Opinion

Nepal: Sliding Slowly into the Slippery Slope of Hyperinflation!

Published On: December 28, 2022 08:45 AM NPT By: Pradip Kumar Kafle


The Debt to GDP ratio has reached 41.5% and the debt figure amounted to NRs 2 trillion this year. So, the amortization schedule shows that we are required to pay almost 10 percent of our total revenue for debt repayment. If the creditors hesitate to fund sufficient loans, once we reach an unsustainable level of the debt to GDP ratio, only Lord Pashupatinath knows what’s going to run our state!

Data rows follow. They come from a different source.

(** ** The generic part of the ORM

    [objects.filter(field=value)] keeps the rows whose column equals the
    value; iterating a queryset yields [(id, columns)] pairs. *)

Section orm.
Context {Row : Type}.

Definition objects_filter (field : Row → Z) (value : Z) (t : gmap Z Row)
    : list (Z * Row) :=
  map_to_list (filter (λ kr, field kr.2 = value) t).

(** [Model.save_base]: an instance with an id updates (or re-creates) that
    row, an instance without one is inserted under an unused id. *)
Definition save_table (id : option Z) (r : Row) (t : gmap Z Row) : gmap Z Row :=
  match id with
  | Some i => <[i := r]> t
  | None => <[fresh (dom t) := r]> t
  end.

(** The [unique_together] check on a pair of foreign keys: some stored row
    other than the instance's own carries the same pair.  A new instance
    ([id = None]) excludes nothing. *)
Definition unique_together_conflict (f g : Row → Z) (id : option Z)
    (x y : Z) (t : gmap Z Row) : bool :=
  existsb (λ kr, bool_decide (id ≠ Some kr.1)
                 && bool_decide (f kr.2 = x) && bool_decide (g kr.2 = y))
          (map_to_list t).
End orm.

(** ** fields.py: [OrderField]

    The field is declared with [unique_for_field], the name of the parent
    column, and lives under the attribute name [order]. *)

Section OrderField.
Context {Row : Type} (unique_for_field : Row → Z) (attname : Row → N).

(** [query_set.latest(attname)]: a row with the greatest value of the
    column, [None] standing for [ObjectDoesNotExist] on an empty queryset. *)
Fixpoint latest (query_set : list (Z * Row)) : option (Z * Row) :=
  match query_set with
  | [] => None
  | obj :: rest =>
      match latest rest with
      | None => Some obj
      | Some best =>
          if (attname best.2 <? attname obj.2)%N then Some obj else Some best
      end
  end.

(** [OrderField.pre_save]: the value written to the column.  The first
    two arguments are [getattr(model_instance, attname)] and
    [getattr(model_instance, unique_for_field)]. *)
Definition pre_save (instance_order : option N) (instance_parent : Z)
    (objects : gmap Z Row) : N :=
  match instance_order with
  | None =>
      let query_set := objects_filter unique_for_field instance_parent objects in
      match latest query_set with
      | Some last_item => (attname last_item.2 + 1)%N
      | None => 1%N
      end
  | Some value => value
  end.

(** The loop shared by [ProductLine.clean] and [ProductImage.clean]:
    [for obj in query_set: if self.id != obj.id and self.order == obj.order]. *)
Fixpoint clean_loop (self_id : option Z) (self_order : option N)
    (query_set : list (Z * Row)) : Exc + unit :=
  match query_set with
  | [] => inr tt
  | obj :: rest =>
      if bool_decide (self_id ≠ Some obj.1)
         && bool_decide (self_order = Some (attname obj.2))
      then inl (ValidationError "Duplicate value.")
      else clean_loop self_id self_order rest
  end.
End OrderField.

(** ** Field validation ([Model.clean_fields] and [Model.full_clean])

    What the field declarations of models.py make [clean_fields] check; each
    function gives the messages the field contributes. *)

(** [CharField(max_length=n)], [blank] not allowed: an empty text is
    refused before the validators run, a longer one by the length validator. *)
Definition CharField_errors (max_length : nat) (value : string) : list string :=
  if bool_decide (value = "") then ["This field cannot be blank."]
  else if bool_decide (max_length < String.length value)%nat
       then ["Ensure this value has at most " +:+ pretty max_length
             +:+ " characters (it has " +:+ pretty (String.length value) +:+ ")."]
       else [].

(** [DecimalField(decimal_places=2, max_digits=n)] on a value with two
    places: it has more than [n] digits exactly when it reaches [10 ^ n]
    hundredths. *)
Definition DecimalField_errors (max_digits : nat) (hundredths : Z) : list string :=
  if bool_decide (10 ^ Z.of_nat max_digits ≤ Z.abs hundredths)
  then ["Ensure that there are no more than " +:+ pretty max_digits
        +:+ " digits in total."]
  else [].

(** [ForeignKey.validate]: the row named by the key has to exist. *)
Definition ForeignKey_errors {Row} (model : string) (objects : gmap Z Row)
    (id : Z) : list string :=
  match objects !! id with
  | Some _ => []
  | None => [model +:+ " instance with id " +:+ pretty id +:+ " does not exist."]
  end.

(** [full_clean] collects the validation failures of [clean_fields] and of
    [clean] and raises them together (here: their messages, joined); any
    other exception [clean] raises leaves [full_clean] as it is. *)
Definition Model_full_clean (field_errors : list string) (clean : Exc + unit)
    : Exc + unit :=
  match clean with
  | inl (ValidationError msg) =>
      inl (ValidationError (String.concat "; " (field_errors ++ [msg])))
  | inl e => inl e
  | inr _ =>
      match field_errors with
      | [] => inr tt
      | _ :: _ => inl (ValidationError (String.concat "; " field_errors))
      end
  end.
(** * weather-server: the cache-and-dispatch core of [build/weather-server/index.js]

    A shallow embedding of the two request handlers of [WeatherServer]
    (read-resource and call-tool), of the validation predicate
    [isValidForecastArgs] and of the JavaScript built-ins they call, followed
    by the properties of the handlers.

    Conventions of the embedding.
    - A JavaScript string is the list of its UTF-16 code units ([jstring]).
    - A JavaScript number is an IEEE 754 binary64 value, [spec_float] with
      precision 53 and maximal exponent 1024.
    - [Date.now()] and [new Date()] are readings of a clock and the axios call
      is an answer of the upstream API: the three are the fields of the
      environment [env] a handler runs in.
    - A handler is a computation in the monad [M]: it reads and writes the
      cache (the state), may throw, and logs every cache access and every
      upstream call in a trace.  A handler runs from its first line to its
      last without another handler in between (the interleaving of handlers
      at [await] is not modelled). *)

From Stdlib Require Import ZArith List Ascii String Bool Lia.
From Stdlib Require Import SpecFloat.
From stdpp Require Import base option list gmap fin_maps.

Set Warnings "-register-all".
Local Open Scope Z_scope.

(** ** Strings *)

(** A string is a sequence of UTF-16 code units. *)
Abbreviation jstring := (list N).

(** The code units of an ASCII literal. *)
Definition js (s : string) : jstring :=
  List.map N_of_ascii (list_ascii_of_string s).

Fixpoint jstring_eqb (a b : jstring) : bool :=
  match a, b with
  | [], [] => true
  | x :: a', y :: b' => N.eqb x y && jstring_eqb a' b'
  | _, _ => false
  end.

(** The decimal digits of a natural number, most significant first
    (the string of a non-negative integer). *)
Fixpoint digits_fuel (fuel : nat) (n : Z) (acc : jstring) : jstring :=
  match fuel with
  | O => acc
  | S fuel' =>
      let acc' := Z.to_N (48 + n mod 10) :: acc in
      if n <? 10 then acc' else digits_fuel fuel' (n / 10) acc'
  end.

Definition decimal (n : Z) : jstring :=
  digits_fuel (S (Z.to_nat (Z.log2 n))) n [].

(** [decimal] padded with zeros on the left to [w] digits. *)
Definition pad (w : nat) (n : Z) : jstring :=
  let d := decimal n in
  List.repeat 48%N (w - length d) ++ d.

(** ** Numbers *)

Abbreviation number := spec_float.

Definition prec : Z := 53.
Definition emax : Z := 1024.

(** The number denoted by an integer literal. *)
Definition num (z : Z) : number := binary_normalize prec emax z 0 false.

Definition num_mul (a b : number) : number := SFmul prec emax a b.

(** [Math.min] on two arguments: NaN if either is NaN, and -0 below +0. *)
Definition Math_min (a b : number) : number :=
  match a, b with
  | S754_nan, _ | _, S754_nan => S754_nan
  | S754_zero sa, S754_zero sb => S754_zero (sa || sb)
  | _, _ => if SFltb a b then a else b
  end.

(** ToBoolean on a number: +0, -0 and NaN are falsy. *)
Definition num_truthy (a : number) : bool :=
  match a with
  | S754_zero _ | S754_nan => false
  | _ => true
  end.

(** *** Number::toString (radix 10)

    For a finite positive [m * 2^e] the specification asks for integers
    [n], [k], [s] with [k >= 1], [10^(k-1) <= s < 10^k], [s * 10^(n-k)]
    rounding to the number, [k] as small as possible and, among several
    [s], the one closest to the number (the even one on a tie). *)

(** The interval of the reals that round to [m * 2^e], as fractions over
    the common denominator [den]: [(lo, v, hi, den)].  The bounds are the
    midpoints to the neighbouring numbers; the lower neighbour is half as
    far when [m] is the least mantissa of its binade. *)
Definition round_interval (m : positive) (e : Z) : Z * Z * Z * Z :=
  let mz := Z.pos m in
  let up := Z.max e 0 in
  let down := Z.max (- e) 0 in
  let narrow := (mz =? 2 ^ (prec - 1)) && (emin prec emax <? e) in
  let lo := if narrow then 4 * mz - 1 else 4 * mz - 2 in
  (lo * 2 ^ up, 4 * mz * 2 ^ up, (4 * mz + 2) * 2 ^ up, 4 * 2 ^ down).

(** Comparison of [s * 10^q] with the fraction [x / den]. *)
Definition cmp_scaled (s q x den : Z) : comparison :=
  if 0 <=? q then Z.compare (s * 10 ^ q * den) x
  else Z.compare (s * den) (x * 10 ^ (- q)).

(** [floor (v / den / 10^q)]. *)
Definition scaled_floor (v den q : Z) : Z :=
  if 0 <=? q then v / (den * 10 ^ q) else (v * 10 ^ (- q)) / den.
(** ** Exceptions and results *)

(** The exception classes that occur.  The first four derive from
    [BaseException] only; every other class derives from [Exception]. *)
Inductive exn : Type :=
| KeyboardInterrupt
| SystemExit
| GeneratorExit
| CancelledError
| NameError
| KeyError
| TypeError
| AttributeError
| IndexError
| StructError
| ValueError (msg : string)
| AssertionError (msg : string)
| OtherError (cls : string).

(** [isinstance(e, Exception)] *)
Definition is_Exception (e : exn) : bool :=
  match e with
  | KeyboardInterrupt | SystemExit | GeneratorExit | CancelledError => false
  | _ => true
  end.

Definition is_KeyboardInterrupt (e : exn) : bool :=
  match e with KeyboardInterrupt => true | _ => false end.

Inductive result (A : Type) : Type :=
| Ret (a : A)
| Raise (e : exn).
Arguments Ret {A} a.
Arguments Raise {A} e.

(** ** Binary64 arithmetic *)

Module F64.

Definition prec : Z := 53.
Definition emax : Z := 1024.

Definition of_Z (z : Z) : spec_float := binary_normalize prec emax z 0 false.
Definition mul : spec_float -> spec_float -> spec_float := SFmul prec emax.
Definition sub : spec_float -> spec_float -> spec_float := SFsub prec emax.
Definition ltb : spec_float -> spec_float -> bool := SFltb.
Definition leb : spec_float -> spec_float -> bool := SFleb.
Definition valid : spec_float -> bool := valid_binary prec emax.

(** [2 ** n] for an integer [n], as the double it evaluates to. *)
Definition pow2 (n : Z) : spec_float := SFldexp prec emax (of_Z 1) n.

Definition is_nan (x : spec_float) : bool :=
  match x with S754_nan => true | _ => false end.

(** The integer [floor x] of a finite double; shifting left by a negative
    amount is the arithmetic shift right, which rounds towards minus
    infinity. *)
Definition floor (x : spec_float) : Z :=
  match x with
  | S754_finite s m e => Z.shiftl (cond_Zopp s (Zpos m)) e
  | _ => 0
  end.

(** The exact value of a finite double, as a rational. *)
Definition to_Q (x : spec_float) : Q :=
  match x with
  | S754_finite s m e =>
      if (0 <=? e)%Z then inject_Z (cond_Zopp s (Zpos m) * 2 ^ e)
      else Qmake (cond_Zopp s (Zpos m)) (Z.to_pos (2 ^ (- e)))
  | _ => 0%Q
  end.

End F64.

(** ** The fingerprint codec *)

(** numpy's conversion of an integral double to [int16]: the value modulo
    [2^16], read as a signed number. *)
Definition to_int16 (z : Z) : Z := (z + 32768) mod 65536 - 32768.

(** One [h] field of [struct.pack] in little-endian order. *)
Definition le16 (z : Z) : list Z := [z mod 256; (z / 256) mod 256].

(** [struct.pack('<128h', *values)] *)
Definition struct_pack_128h (values : list Z) : result (list Z) :=
  if (Z.of_nat (List.length values) =? 128)%Z
  then Ret (flat_map le16 values)
  else Raise StructError.

(** [scale = 1 - 2 ** -53] *)
Definition scale0 : spec_float := F64.sub (F64.of_Z 1) (F64.pow2 (-53)).

(** [scale *= 2 ** 15] *)
Definition scale : spec_float := F64.mul scale0 (F64.of_Z (2 ^ 15)).

(** [np.array(np.floor(fingerprint * scale), dtype=np.int16)], one element.
    A NaN, whose conversion to an integer is left undefined, is taken to 0;
    the range checks let no infinity through. *)
Definition quantize (x : spec_float) : Z :=
  to_int16 (F64.floor (F64.mul x scale)).

Definition pack_fingerprint (fingerprint : list spec_float) : result (list Z) :=
  if existsb (fun x => F64.ltb (F64.of_Z 1) x) fingerprint then
    Raise (ValueError "Fingerprint contains value greater than 1")
  else if existsb (fun x => F64.ltb x (F64.of_Z (-1))) fingerprint then
    Raise (ValueError "Fingerprint contains value less than -1")
  else if F64.leb (F64.of_Z 1) scale0 then
    Raise (AssertionError "Fingerprint packing uses incorrect scaling factor")
  else
    struct_pack_128h (map quantize fingerprint).
(** * Voice-isolation GUI: capture lifecycle and helpers

    A shallow embedding of [main.py] (the [running] flag, the Start and Stop
    callbacks and the capture thread [capture_audio]) and of
    [utils/utils.py] ([create_protobuf_any_value]), with the properties of
    the capture pipeline stated over it.

    The GUI thread and the capture threads share the module-level variable
    [running] and the Tk label [status_label].  Their interleaving is
    modelled by an explicit scheduler event list: each event is either a
    button callback, run to completion, or one statement of one capture
    thread. *)

From Stdlib Require Import ZArith Lia Strings.Byte Floats.
From Equations Require Import Equations.
From stdpp Require Import base list strings.

Open Scope nat_scope.

(** ** Exceptions and results *)

(** The exceptions that matter here.  PyAudio and simpleaudio report device
    faults as [OSError]; the specification calls them [DeviceError].
    Nothing in the source raises [FormatError]; it is listed because the
    specification names it. *)
Inductive exn : Type :=
  | DeviceError
  | FormatError
  | ValueError (msg : string).

(** A Python call either returns a value or raises. *)
Inductive outcome (A : Type) : Type :=
  | Returns (a : A)
  | Raises (e : exn).
Arguments Returns {A} a.
Arguments Raises {A} e.

Definition accepted {A : Type} (r : outcome A) : Prop :=
  match r with Returns _ => True | Raises _ => False end.

Definition rejected_with {A : Type} (e : exn) (r : outcome A) : Prop :=
  r = Raises e.

(** ** Audio configuration (main.py, lines 14-17) *)

Definition bytes : Type := list byte.

Definition CHANNELS : nat := 2.
Definition RATE : Z := 16000%Z.
Definition CHUNK : nat := 1024.
(** [FORMAT = pyaudio.paInt16]: sixteen bits, two bytes per sample. *)
Definition BITS_PER_SAMPLE : nat := 16.

(** Length in bytes of one frame: frameSize * channels * (bitsPerSample/8). *)
Definition frame_bytes : nat := CHUNK * CHANNELS * (BITS_PER_SAMPLE / 8).

Definition valid_frame (audio_data : bytes) : Prop :=
  length audio_data = frame_bytes.

(** ** The filter stage (main.py, lines 86-88) *)

(** [process_audio] has a single statement, [return audio_data]. *)
Definition process_audio (audio_data : bytes) : outcome bytes :=
  Returns audio_data.

(** ** Shared state of the process *)

(** The text shown by [status_label]; only two texts are ever written. *)
Inductive StatusText : Type :=
  | StatusIdle      (* "Status: Idle" *)
  | StatusRunning.  (* "Status: Running" *)

(** Program counter of one [capture_audio] thread, one constructor per
    statement; locals that are live at that point are carried along. *)
Inductive pc : Type :=
  | AtSetRunning                       (* line 68: running = True *)
  | AtOpen                             (* lines 69-72: p.open(...) *)
  | AtLabelRunning                     (* line 74 *)
  | AtWhile                            (* line 76: while running *)
  | AtRead                             (* line 77: stream.read(CHUNK) *)
  | AtProcess (audio_data : bytes)     (* line 78 *)
  | AtPlay (filtered_audio : bytes)    (* line 79 *)
  | AtClose                            (* lines 81-83 *)
  | AtLabelIdle                        (* line 84 *)
  | Finished                           (* returned *)
  | Crashed (e : exn).                 (* ended by an uncaught exception *)

(** A thread is live until it returns or dies. *)
Definition live (c : pc) : bool :=
  match c with
  | Finished | Crashed _ => false
  | _ => true
  end.

(** A thread holds an open stream from the successful [p.open] up to
    [stream.close()]. *)
Definition holds_device (c : pc) : bool :=
  match c with
  | AtLabelRunning | AtWhile | AtRead | AtProcess _ | AtPlay _ | AtClose => true
  | _ => false
  end.

(** Inside the [while] statement: at its test or in its body. *)
Definition in_loop (c : pc) : bool :=
  match c with
  | AtWhile | AtRead | AtProcess _ | AtPlay _ => true
  | _ => false
  end.


Record World : Type := mkWorld {
  running : bool;              (* the global flag of line 24 *)
  status_label : StatusText;   (* text of the Tk label *)
  threads : list pc;           (* capture threads, in launch order *)
  opened : nat;                (* successful p.open calls so far *)
  closed : nat;                (* stream.close calls so far *)
  played : list bytes          (* buffers handed to wave_obj.play, oldest first *)
}.

Definition set_running (b : bool) (w : World) : World :=
  mkWorld b (status_label w) (threads w) (opened w) (closed w) (played w).
Definition set_status (t : StatusText) (w : World) : World :=
  mkWorld (running w) t (threads w) (opened w) (closed w) (played w).
Definition set_threads (ts : list pc) (w : World) : World :=
  mkWorld (running w) (status_label w) ts (opened w) (closed w) (played w).
Definition set_pc (tid : nat) (c : pc) (w : World) : World :=
  set_threads (<[tid := c]> (threads w)) w.
Definition incr_opened (w : World) : World :=
  mkWorld (running w) (status_label w) (threads w) (S (opened w)) (closed w) (played w).
Definition incr_closed (w : World) : World :=
  mkWorld (running w) (status_label w) (threads w) (opened w) (S (closed w)) (played w).
Definition push_played (b : bytes) (w : World) : World :=
  mkWorld (running w) (status_label w) (threads w) (opened w) (closed w) (played w ++ [b]).

(** Module load: [running = True] (line 24), the label is created with the
    text "Status: Idle" (line 131), no thread exists. *)
Definition initial : World := mkWorld true StatusIdle [] 0 0 [].

(** ** The button callbacks *)

(** [start_voice_filtering] (lines 95-99): return at once when the flag is
    set, otherwise launch a thread on [capture_audio].  The new thread has
    not run any statement yet. *)
Definition start_voice_filtering (w : World) : World :=
  if running w then w
  else set_threads (threads w ++ [AtSetRunning]) w.

(** [stop_voice_filtering] (lines 101-105). *)
Definition stop_voice_filtering (w : World) : World :=
  set_status StatusIdle (set_running false w).

(** ** The capture thread *)

(** What the audio hardware answers when a statement touches it. *)
Inductive device : Type :=
  | DevOk (data : bytes)   (* success; [data] is what [stream.read] returns *)
  | DevFail.               (* the call raises *)

(** One statement of thread [tid] in [capture_audio] (lines 65-84).  [d] is
    consulted by [p.open], [stream.read] and [play_audio] only.  An
    uncaught exception ends the thread and nothing else: Python reports it
    through [threading.excepthook] and the other threads go on. *)
Definition capture_audio_step (tid : nat) (d : device) (w : World) : World :=
  match threads w !! tid with
  | None => w
  | Some c =>
    match c with
    | AtSetRunning => set_pc tid AtOpen (set_running true w)
    | AtOpen =>
        match d with
        | DevOk _ => set_pc tid AtLabelRunning (incr_opened w)
        | DevFail => set_pc tid (Crashed DeviceError) w
        end
    | AtLabelRunning => set_pc tid AtWhile (set_status StatusRunning w)
    | AtWhile =>
        if running w then set_pc tid AtRead w else set_pc tid AtClose w
    | AtRead =>
        match d with
        | DevOk audio_data => set_pc tid (AtProcess audio_data) w
        | DevFail => set_pc tid (Crashed DeviceError) w
        end
    | AtProcess audio_data =>
        match process_audio audio_data with
        | Returns filtered_audio => set_pc tid (AtPlay filtered_audio) w
        | Raises e => set_pc tid (Crashed e) w
        end
    | AtPlay filtered_audio =>
        match d with
        | DevOk _ => set_pc tid AtWhile (push_played filtered_audio w)
        | DevFail => set_pc tid (Crashed DeviceError) w
        end
    | AtClose => set_pc tid AtLabelIdle (incr_closed w)
    | AtLabelIdle => set_pc tid Finished (set_status StatusIdle w)
    | Finished | Crashed _ => w
    end
  end.

(** ** Scheduling *)

Inductive event : Type :=
  | Start                              (* the Start button *)
  | Stop                               (* the Stop button *)
  | Thread (tid : nat) (d : device).   (* one statement of a capture thread *)

Definition step (e : event) (w : World) : World :=
  match e with
  | Start => start_voice_filtering w
  | Stop => stop_voice_filtering w
  | Thread tid d => capture_audio_step tid d w
  end.

(** Run a schedule, first event first. *)
Fixpoint exec (tr : list event) (w : World) : World :=
  match tr with
  | [] => w
  | e :: tr' => exec tr' (step e w)
  end.

Inductive reachable : World -> Prop :=
  | reach_initial : reachable initial
  | reach_step e w : reachable w -> reachable (step e w).

Definition is_stop (e : event) : bool :=
  match e with Stop => true | _ => false end.

(** ** The capture state of the specification, read off the code *)

Inductive CaptureState : Type := Idle | Running | Stopping.

(** The flag is the state: set means Running; cleared means Stopping while
    some capture thread is still alive, Idle otherwise. *)
Definition capture_state (w : World) : CaptureState :=
  if running w then Running
  else if existsb live (threads w) then Stopping
  else Idle.

(** Number of capture loops that currently hold an open stream. *)
Definition sessions (w : World) : nat :=
  length (filter (fun c => holds_device c = true) (threads w)).

(** ** Protobuf wrapping (utils/utils.py, lines 270-299) *)

(** The Python values the function can be handed.  The last three stand
    for the values that are none of bool, int, float, str. *)
#[warnings="-register-all"]
Inductive PyValue : Type :=
  | PyBool (b : bool)
  | PyInt (v : Z)
  | PyFloat (x : float)
  | PyStr (s : string)
  | PyNone
  | PyBytes (b : bytes)
  | PyList (l : list PyValue).

Inductive PyClass : Type := cls_bool | cls_int | cls_float | cls_str.

(** [isinstance(value, cls)]; [bool] is a subclass of [int]. *)
Definition isinstance (value : PyValue) (cls : PyClass) : bool :=
  match value, cls with
  | PyBool _, cls_bool => true
  | PyBool _, cls_int => true
  | PyInt _, cls_int => true
  | PyFloat _, cls_float => true
  | PyStr _, cls_str => true
  | _, _ => false
  end.









(** ** Some schedules *)

(** Stop, Start, then the new thread runs up to its first [stream.read]:
    one capture session in the middle of its first frame. *)
Definition one_session : list event :=
  [Stop; Start;
   Thread 0 DevFail;        (* running = True; the device is not touched *)
   Thread 0 (DevOk []);     (* p.open succeeds *)
   Thread 0 DevFail;        (* label: Running *)
   Thread 0 DevFail].       (* while running: enter the body *)

(** The same session, stopped before the loop has looked at the flag. *)
Definition stopping_session : list event := one_session ++ [Stop].

(** Start pressed twice before the first thread has set the flag. *)
Definition double_start : list event :=
  [Stop; Start; Start;
   Thread 0 DevFail; Thread 1 DevFail;
   Thread 0 (DevOk []); Thread 1 (DevOk [])].

(** Start with no input device: the thread sets the flag, then [p.open]
    raises. *)
Definition start_without_device : list event :=
  [Stop; Start; Thread 0 DevFail; Thread 0 DevFail].

(** A session whose first [stream.read] raises. *)
Definition read_fault : list event := one_session ++ [Thread 0 DevFail].


(** Thread [tid] runs alone, the device answering [ds] in turn. *)
Definition run_alone (tid : nat) (ds : list device) : list event :=
  map (Thread tid) ds.


(** The statements of the loop that call into the audio device. *)
Definition device_call (c : pc) : bool :=
  match c with AtRead | AtPlay _ => true | _ => false end.

(** Past the loop test or about to take it: the points from which a
    cleared flag leads straight to the epilogue of [capture_audio]. *)
Definition exiting (c : pc) : bool :=
  match c with AtWhile | AtClose | AtLabelIdle => true | _ => false end.



(** Invariant linking the flag, the label and the threads: when the flag
    is cleared and the label nevertheless says Running, the thread that
    wrote the label is on its way to the epilogue and will write Idle. *)
Definition label_inv (w : World) : Prop :=
  running w = false -> status_label w = StatusRunning ->
  exists tid c, threads w !! tid = Some c /\ exiting c = true.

Have you ever dreamt of becoming a millionaire or billionaire? If yes, the dream may soon come true! The irony is that it will not be due to economic development and inclusive prosperity but because of rapid decline in the value of currency, a phenomenon called hyperinflation. And in this situation, governments often issue currencies of higher denominations like million or billion rupees for increasing their coffers with seigniorage (profits gained by the government from money printing). And millions of rupees will be able to purchase a pitiful amount of goods and services only, say a liter of milk. So, there is a high chance that our sustained economic misdemeanor, God forbid, makes us all millionaires and billionaires sans purchasing value.

Hyperinflation is the condition when prices of goods hike up uncontrollably, equivalent to almost doubling of prices within a couple of days or months. More specifically, in hyperinflation, prices of goods and services increase at the rate of 50 percent per month or 500 percent per year, according to Professor Cagan of Columbia University. Economists often purport that living in a country with hyperinflation is the perfect simulation of life in Hell.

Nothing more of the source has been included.